Atomic Priesthood
In Production


An ongoing project Atomic Priesthood aims to examine the issues of deep–time and long–term communication presented by nuclear energy.

Since the advent of the nuclear age an ever increasing stockpile of radioactive waste is being produced. Currently there is no way to treat this waste and so it must be stored safely until it is no longer hazardous. Unfortunately the timescales involved in nuclear energy dwarf human comprehension, with some high–level nuclear waste remaining hazardous for up to a hundred–thousand years.

Safely storing radioactive waste and communicating the danger of the stored waste represents an unparalleled challenge when one considers the temporal nature of human language and culture. This field, know as Nuclear Semiotics, has produced some bizarre solutions to the issue of long–term communication including glowing radioactive cats, secretly coded plants and an ‘atomic priesthood’.
In 1984 the U.S department of Energy commissioned a report entitled ‘Communication Methods to Bridge Ten Millennia’. According to the report’s author Thomas Sebok, the most effective technique for communication across long periods of time are messages transmitted through religion and folklore. Sebok suggests ‘piggy–backing’ the message of nuclear waste locations onto an existing religion whilst entrusting the full information to a select group of scientists to safeguard and relay to the next generation. – in Sebeok’s words an ‘Atomic Priesthood.’

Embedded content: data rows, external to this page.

Lemma default_patch_preserves_default_witness :
  PatchDefault.has_manual_default
    (PatchDefault.config_example_head ++ PatchDefault.old_impl
       ++ PatchDefault.config_example_tail) = true /\
  str_in PatchDefault.old_impl
    (str_replace
       (PatchDefault.config_example_head ++ PatchDefault.old_impl
          ++ PatchDefault.config_example_tail)
       PatchDefault.old_impl []) = false /\
  str_replace
    (PatchDefault.config_example_head ++ PatchDefault.old_impl
       ++ PatchDefault.config_example_tail)
    PatchDefault.old_impl []
    = [] ++ PatchDefault.old_derive ++ PatchDefault.config_example_vis
        ++ PatchDefault.enum_head ++ PatchDefault.config_example_body
        ++ PatchDefault.old_variant ++ PatchDefault.config_example_rest /\
  PatchDefault.line_start [] = true /\
  PatchDefault.item_free PatchDefault.config_example_vis = true /\
  PatchDefault.line_start PatchDefault.config_example_body = true /\
  PatchDefault.body_open PatchDefault.config_example_body = true /\
  PatchDefault.has_manual_default
    (PatchDefault.patch
       (PatchDefault.config_example_head ++ PatchDefault.old_impl
          ++ PatchDefault.config_example_tail)) = false /\
  PatchDefault.derives_default_for_model_type
    (PatchDefault.patch
       (PatchDefault.config_example_head ++ PatchDefault.old_impl
          ++ PatchDefault.config_example_tail)) /\
  PatchDefault.has_derived_default
    (PatchDefault.patch
       (PatchDefault.config_example_head ++ PatchDefault.old_impl
          ++ PatchDefault.config_example_tail)) = true.
Proof.
  assert (H1 : PatchDefault.has_manual_default
                 (PatchDefault.config_example_head ++ PatchDefault.old_impl
                    ++ PatchDefault.config_example_tail) = true)
    by by_evaluation.
  assert (H2 : str_in PatchDefault.old_impl
                 (str_replace
                    (PatchDefault.config_example_head ++ PatchDefault.old_impl
                       ++ PatchDefault.config_example_tail)
                    PatchDefault.old_impl []) = false)
    by by_evaluation.
  assert (H3 : str_replace
                 (PatchDefault.config_example_head ++ PatchDefault.old_impl
                    ++ PatchDefault.config_example_tail)
                 PatchDefault.old_impl []
               = [] ++ PatchDefault.old_derive ++ PatchDefault.config_example_vis
                   ++ PatchDefault.enum_head ++ PatchDefault.config_example_body
                   ++ PatchDefault.old_variant ++ PatchDefault.config_example_rest)
    by by_evaluation.
  assert (H4 : PatchDefault.item_free PatchDefault.config_example_vis = true)
    by by_evaluation.
  assert (H5 : PatchDefault.body_open PatchDefault.config_example_body = true)
    by by_evaluation.
  assert (L1 : PatchDefault.line_start [] = true) by reflexivity.
  assert (L2 : PatchDefault.line_start PatchDefault.config_example_body = true)
    by by_evaluation.
  destruct (default_patch_preserves_default _ _ _ _ _ H1 H2 H3 L1 H4 L2 H5)
    as (C1 & _ & C3 & C4 & _).
  split; [exact H1|]. split; [exact H2|]. split; [exact H3|].
  split; [exact L1|]. split; [exact H4|]. split; [exact L2|]. split; [exact H5|].
  split; [exact C1|]. split; [exact C3 | exact C4].
Defined.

Inspired by Sebeok’s proposal Atomic Priesthood explores long–term communication  prevailing folklorish rituals and their meaning – with a view to imagine how today’s nuclear infrastructure could be seen in the future.




















Onkalo film test excerpt
Finland, 2020.


Onkalo, five hundered meters beneth the small island of Olkiluoto in Western Finland. Currently the only facility in the world dedicated to the permanent storage of high–level nuclear waste.